## [Given data]
(* ===== verification/CountsSpec.v ===== *)
(** What the telemetry counts is what happened: requests by the status that was
    sent, effects of the API, outcomes of tasks, dispatched events. *)

From S2P Require Import Prelude GoString GoFloat GoJson GoUrl GoEncoder GoError Proc Domain Db Pg Store Wf WfStore StoreSpec.
From S2P Require Import StoreSpec2 Progress Service HttpApi HttpSpec Worker WorkerSpec World Queue Publisher.
From S2P Require Import LiveWorker Telemetry.

Open Scope string_scope.

(** * What a run counts *)

Lemma run_lift {W A} (p : proc W A) e s : run (lift p) e s = let '(r, w) := run p e s.1 in (r, (w, s.2)).
Proof.
  revert s. induction p as [r | T m k IH]; intros s; cbn; [by destruct s |]. unfold unmetered.
  destruct (m e s.1) as [r w]. by rewrite IH.
Qed.

Lemma run_count {W} c e (s : metered W) : run (count c) e s = (inr tt, (s.1, (s.2 ++ [c])%list)).
Proof. done. Qed.

Lemma run_count_all {W} cs e (s : metered W) : run (count_all cs) e s = (inr tt, (s.1, (s.2 ++ cs)%list)).
Proof.
  revert s. induction cs as [| c cs IH]; intros s; cbn [count_all].
  - rewrite app_nil_r. by destruct s.
  - rewrite run_bind, run_count, IH. cbn. by rewrite <-app_assoc.
Qed.

(** ** Requests *)

(** [p] is [q] with the calls [f] of the status it answers with. *)
Definition counted_as {W} (f : Z → list metric_call) (p : proc (metered W) response) (q : proc W response) : Prop :=
  ∀ e s, run p e s = let '(res, w) := run q e s.1 in
    (res, (w, (s.2 ++ match res with inr rp => f (rp_Status rp) | inl _ => [] end)%list)).

Lemma counted_as_return {W} (f : Z → list metric_call) rp : f (rp_Status rp) = [] → counted_as (W := W) f (return_ rp) (return_ rp).
Proof. intros Hf e s. cbn. rewrite Hf, app_nil_r. by destruct s. Qed.

Lemma counted_as_lift {W} (f : Z → list metric_call) (p : proc W response) : (∀ status, f status = []) → counted_as f (lift p) p.
Proof.
  intros Hf e s. rewrite run_lift. destruct (run p e s.1) as [[err | rp] w]; [by rewrite app_nil_r |].
  by rewrite Hf, app_nil_r.
Qed.

Lemma counted_as_method {W} (f : Z → list metric_call) method r (p : proc (metered W) response) q :
  f 204%Z = [] → f 405%Z = [] → counted_as f p q → counted_as f (with_method method r p) (with_method method r q).
Proof. intros H2 H4 Hp. unfold with_method. case_match; [by apply counted_as_return |]. case_match; [by apply counted_as_return | done]. Qed.

Lemma counted_as_call {W A} f (p : proc W A) k k' :
  (∀ r, counted_as f (k r) (k' r)) → counted_as f (try (lift p) k) (try p k').
Proof.
  intros Hk e s. rewrite !run_try, run_lift. destruct (run p e s.1) as [r w]. by rewrite Hk.
Qed.

Lemma counted_as_count {W} f c rp : f (rp_Status rp) = [c] →
  counted_as (W := W) f (bind (count c) (λ _, return_ rp)) (return_ rp).
Proof. intros Hf e s. cbn. by rewrite Hf. Qed.

Lemma counted_as_cors {W} (f : Z → list metric_call) (next : request → proc (metered W) response) next' r :
  f 204%Z = [] → counted_as f (next r) (next' r) → counted_as f (cors next r) (cors next' r).
Proof.
  intros H2 Hn. unfold cors. cbv zeta. case_match; [by apply counted_as_return |].
  intros e s. rewrite !run_bind, Hn. by destruct (run (next' r) e s.1) as [[err | rp] w].
Qed.

(** The counters of the effects of the API. *)
Definition effect_calls (path : string) (status : Z) : list metric_call :=
  if (String.eqb path "/api/workflows" && Z.eqb status 201)%bool then [Inc WorkflowDefinitionsCreated ["api"]]
  else if (String.eqb path "/api/executions" && Z.eqb status 202)%bool then [Inc WorkflowExecutionsCreated ["api"]]
  else if (has_prefix "/api/tasks/" path && Z.eqb status 202)%bool then [Inc TaskReplays ["api"]]
  else [].

Section requests.
Context `{Postgres} `{ErrorTexts}.

(** The rest of a comparison of a handler with its counted version. *)
Ltac counted_steps :=
  repeat first [ apply counted_as_call; intros [|] | apply counted_as_count; reflexivity
               | apply counted_as_return; reflexivity | progress case_match ].

Lemma handleWorkflows_counted r :
  counted_as (effect_calls "/api/workflows") (counted_handleWorkflows r) (handleWorkflows r).
Proof. apply counted_as_method; [done | done |]. counted_steps. Qed.

Lemma handleExecutions_counted r :
  counted_as (effect_calls "/api/executions") (counted_handleExecutions r) (handleExecutions r).
Proof. apply counted_as_method; [done | done |]. counted_steps. Qed.

Lemma handleTaskActions_counted r path :
  (∀ status, effect_calls path status = if Z.eqb status 202 then [Inc TaskReplays ["api"]] else []) →
  counted_as (effect_calls path) (counted_handleTaskActions r) (handleTaskActions r).
Proof.
  intros Hf. apply counted_as_method; [by rewrite Hf | by rewrite Hf |].
  repeat first [ apply counted_as_call; intros [|] | apply counted_as_count; rewrite Hf; reflexivity
               | apply counted_as_return; rewrite Hf; reflexivity | progress case_match ].
Qed.

Lemma has_prefix_tasks path : has_prefix "/api/tasks/" path = true →
  String.eqb path "/api/workflows" = false ∧ String.eqb path "/api/executions" = false ∧
  has_prefix "/api/executions/" path = false.
Proof.
  intros Hp. split_and!; [by destruct (String.eqb_spec path "/api/workflows") as [-> |]
    | by destruct (String.eqb_spec path "/api/executions") as [-> |] |].
  unfold has_prefix in *. destruct (strip_prefix (to_bytes "/api/tasks/") _) as [rest |] eqn:E; [| done].
  apply strip_prefix_split in E as ->. reflexivity.
Qed.

Lemma effect_calls_none path status :
  String.eqb path "/api/workflows" = false → String.eqb path "/api/executions" = false →
  has_prefix "/api/tasks/" path = false → effect_calls path status = [].
Proof. unfold effect_calls. by intros -> -> ->. Qed.

Lemma NewRouter_counted healthFn metrics r :
  counted_as (effect_calls (rq_Path r)) (counted_NewRouter healthFn metrics r) (NewRouter healthFn metrics r).
Proof.
  apply counted_as_cors; [unfold effect_calls; by rewrite !andb_false_r |].
  unfold mux, ServeHTTP. cbn [rt_metrics rt_healthz rt_workflows rt_executions rt_execution rt_tasks rt_dead]. cbv zeta.
  destruct (String.eqb_spec (rq_Path r) "/metrics") as [-> | _]; [by apply counted_as_lift |].
  destruct (String.eqb_spec (rq_Path r) "/healthz") as [-> | _]; [by apply counted_as_lift |].
  destruct (String.eqb_spec (rq_Path r) "/api/workflows") as [-> | Hw]; [apply handleWorkflows_counted |].
  destruct (String.eqb_spec (rq_Path r) "/api/executions") as [-> | Hx]; [apply handleExecutions_counted |].
  apply String.eqb_neq in Hw, Hx.
  destruct (has_prefix "/api/tasks/" (rq_Path r)) eqn:Ht.
  - destruct (has_prefix_tasks _ Ht) as (_ & _ & ->). apply handleTaskActions_counted. intros status.
    unfold effect_calls. by rewrite Hw, Hx, Ht.
  - pose proof (λ st, effect_calls_none _ st Hw Hx Ht) as Hnone.
    repeat (case_match; [apply counted_as_lift; exact Hnone |]).
    case_match; by apply counted_as_return; rewrite Hnone.
Qed.

(** ** The recorded status *)

(** A response with one final status, and a body only where one is allowed. *)
Definition final (rp : response) : Prop :=
  (200 ≤ rp_Status rp)%Z ∧ (rp_Content rp = NoContent ∨ body_allowed (rp_Status rp) = true).

(** What the client gets is the response, and the recorder has its status. *)
Lemma recorded local rp : final rp →
  let recorder := perform_all (response_calls local rp) new_recorder in
  sr_statusCode recorder = rp_Status rp ∧ sent_status (sr_ResponseWriter recorder) = rp_Status rp ∧
  hw_body (sr_ResponseWriter recorder) = body_text local (rp_Content rp).
Proof.
  destruct rp as [status header c]. intros [Hs Hc]. cbn [rp_Status rp_Content] in *.
  assert (Hh : writer_WriteHeader status (mkWriter None "") = mkWriter (Some status) "").
  { unfold writer_WriteHeader. cbn [hw_status hw_body]. rewrite (proj2 (Z.leb_gt _ 199)) by lia. by rewrite andb_false_r. }
  unfold response_calls, perform_all. cbn [rp_Status rp_Content fold_left perform].
  unfold WriteHeader, new_recorder. cbn [sr_ResponseWriter]. rewrite Hh.
  assert (Hw : ∀ text, c ≠ NoContent →
    Write text (mkRecorder (mkWriter (Some status) "") status) = mkRecorder (mkWriter (Some status) text) status).
  { intros text Hne. destruct Hc as [? | Hb]; [done |]. unfold Write, writer_Write. cbn. by rewrite Hb. }
  destruct c as [| text | p]; [done | cbn [fold_left perform]; by rewrite Hw |].
  unfold body_text. destruct (payload_marshalled local p) as [m |]; [| done]. cbn [fold_left perform]. by rewrite Hw.
Qed.

(** Every answer of [p] is final. *)
Definition answers_final (p : proc dbw response) : Prop :=
  ∀ e w rp w', run p e w = (inr rp, w') → final rp.

Lemma final_return rp : final rp → answers_final (return_ rp).
Proof. by intros Hf e w ? ? [= <- <-]. Qed.

Lemma final_call {A} (p : proc dbw A) k : (∀ r, answers_final (k r)) → answers_final (try p k).
Proof. intros Hk e w rp w'. rewrite run_try. destruct (run p e w) as [r w1]. apply Hk. Qed.

Ltac finals :=
  repeat first [ apply final_call; intros [|] | apply final_return; split; [cbn; lia | first [by left | by right]]
               | progress case_match ].

Lemma final_NewRouter healthFn metrics r :
  rq_Path r ≠ "/metrics" → answers_final (NewRouter healthFn metrics r).
Proof.
  intros Hmet. unfold NewRouter, cors. cbv zeta. case_match; [by finals |].
  enough (Hm : answers_final (mux healthFn metrics r)).
  { intros e w rp w'. rewrite run_bind. destruct (run (mux healthFn metrics r) e w) as [[err | rp1] w1] eqn:E; [done |].
    intros [= <- <-]. exact (Hm _ _ _ _ E). }
  unfold mux, ServeHTTP. cbv zeta. destruct (String.eqb_spec (rq_Path r) "/metrics"); [done |].
  cbn [rt_healthz rt_workflows rt_executions rt_execution rt_tasks rt_dead].
  unfold handle_health, handleWorkflows, handleExecutions, handleExecutionSnapshot, handleTaskActions, handleDeadLetteredTasks,
    with_method. cbv zeta. finals.
Qed.

Context `{!PostgresLaws}.


End requests.

(** ** Outcomes of tasks *)

Section outcomes.
Context `{ErrorTexts} `{PostgresLaws}.

(** The row of a task after a run with this outcome. *)
Inductive shows : string → task_row → Prop :=
| shows_duplicate r : terminal (tr_status r) → shows "duplicate" r
| shows_missing r : tr_status r = TaskStatusDeadLettered → shows "missing_handler" r
| shows_failed r : tr_status r = TaskStatusDeadLettered → shows "failed" r
| shows_retry r : tr_status r = TaskStatusPending → is_Some (tr_next_run_at r) → shows "scheduled_retry" r
| shows_advanced r : tr_status r = TaskStatusSucceeded → shows "advanced" r
| shows_succeeded r : tr_status r = TaskStatusSucceeded → shows "succeeded" r.

Definition shown (d : db) (t outcome : string) : Prop :=
  ∃ u r, uuid_in t = inr u ∧ task_instances d !! u = Some r ∧ shows outcome r.

Definition failures : list string := ["task_spec_error"; "db_error"; "persist_error"].

Lemma attempt_started_id t d task attempt d1 :
  attempt_started t d (task, attempt, false) d1 →
  ∃ u, uuid_in t = inr u ∧ uuid_in (ti_ID task) = inr u ∧ is_Some (task_instances d1 !! u).
Proof.
  intros (u & r & Hu & _ & Hc). exists u. case_decide; [naive_solver |]. destruct Hc as (a & now & _ & [= -> ->] & ->).
  split_and!; [done | by apply (uuid_in_fix t) | cbn; by rewrite lookup_insert_eq].
Qed.

Lemma finished_shown spec ts task attempt hr d label d' t u :
  uuid_in t = inr u → uuid_in (ti_ID task) = inr u → is_Some (task_instances d !! u) →
  finished spec ts task attempt hr d label d' → shown d' t label.
Proof.
  intros Ht Hid [row Hrow] Hfin. exists u. destruct Hfin as [err now d' _ _ Hf | err d' _ _ Hf | out nt d' _ _ Hf | out d' _ _ Hf].
  - destruct Hf as (? & aid & n & Hu' & _ & _ & ->). rewrite Hid in Hu'. injection Hu' as <-. eexists. cbn. rewrite lookup_alter_eq, Hrow.
    split_and!; [done | done |]. by apply shows_retry.
  - destruct Hf as (? & aid & r & n & Hu' & _ & _ & _ & ->). rewrite Hid in Hu'. injection Hu' as <-. eexists. cbn. rewrite lookup_insert_eq.
    split_and!; [done | done |]. by apply shows_failed.
  - destruct Hf as (? & aid & r & js & v & o & pj & n & Hu' & _ & _ & Hr & Hv & _ & _ & _ & ->). rewrite Hid in Hu'. injection Hu' as <-. eexists. cbn.
    rewrite lookup_insert_ne by congruence. rewrite lookup_insert_eq. split_and!; [done | done |]. by apply shows_advanced.
  - destruct Hf as (? & aid & r & js & n & Hu' & _ & _ & _ & ->). rewrite Hid in Hu'. injection Hu' as <-. eexists. cbn. rewrite lookup_insert_eq.
    split_and!; [done | done |]. by apply shows_succeeded.
Qed.

Lemma handled_shown registry msg d label d' : handled registry msg d label d' → shown d' (tm_TaskID msg) label.
Proof.
  intros [task Hs | task attempt d1 d2 Hs _ Hd | spec ts task attempt h e w1 hr w2 l d2 _ Hs _ _ Hev Hf].
  - destruct Hs as (u & r & Hu & Hr & Hc). exists u, r. split_and!; [done | done |]. apply shows_duplicate.
    case_decide; [done |]. by destruct Hc as (? & ? & _ & [=] & _).
  - apply attempt_started_id in Hs as (u & Hu & Hid & _). exists u.
    destruct Hd as (? & aid & r & n & Hu' & _ & _ & _ & ->). rewrite Hid in Hu'. injection Hu' as <-. eexists. cbn. rewrite lookup_insert_eq.
    split_and!; [done | done |]. by apply shows_missing.
  - apply attempt_started_id in Hs as (u & Hu & Hid & Hsome). eapply finished_shown; [done | exact Hid | | exact Hf].
    destruct Hev. by eapply kept_some.
Qed.

(** The label of a run that fails. *)
Definition fails_as (p : proc dbw (string * option error)) : Prop :=
  ∀ e w, ∃ label err w', run p e w = (inr (label, err), w') ∧ (err ≠ None → label ∈ failures).

Lemma fails_outcome label err : (err ≠ None → label ∈ failures) → fails_as (outcome_of label err).
Proof. intros Hf e w. by exists label, err, w. Qed.

Lemma fails_try {A} (p : proc dbw A) k : (∀ r, fails_as (k r)) → fails_as (try p k).
Proof. intros Hk e w. rewrite run_try. destruct (run p e w) as [r w']. apply Hk. Qed.

Lemma fails_persist prefix p ok : fails_as (persist prefix p ok).
Proof. apply fails_try. intros [err | []]; apply fails_outcome; [| done]. intros _. unfold failures. set_solver. Qed.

## [Exercise]
For the listing above, identify each line bearing "Hrow".

## [Answer for the task]
  intros Ht Hid [row Hrow] Hfin. exists u. destruct Hfin as [err now d' _ _ Hf | err d' _ _ Hf | out nt d' _ _ Hf | out d' _ _ Hf].
  - destruct Hf as (? & aid & n & Hu' & _ & _ & ->). rewrite Hid in Hu'. injection Hu' as <-. eexists. cbn. rewrite lookup_alter_eq, Hrow.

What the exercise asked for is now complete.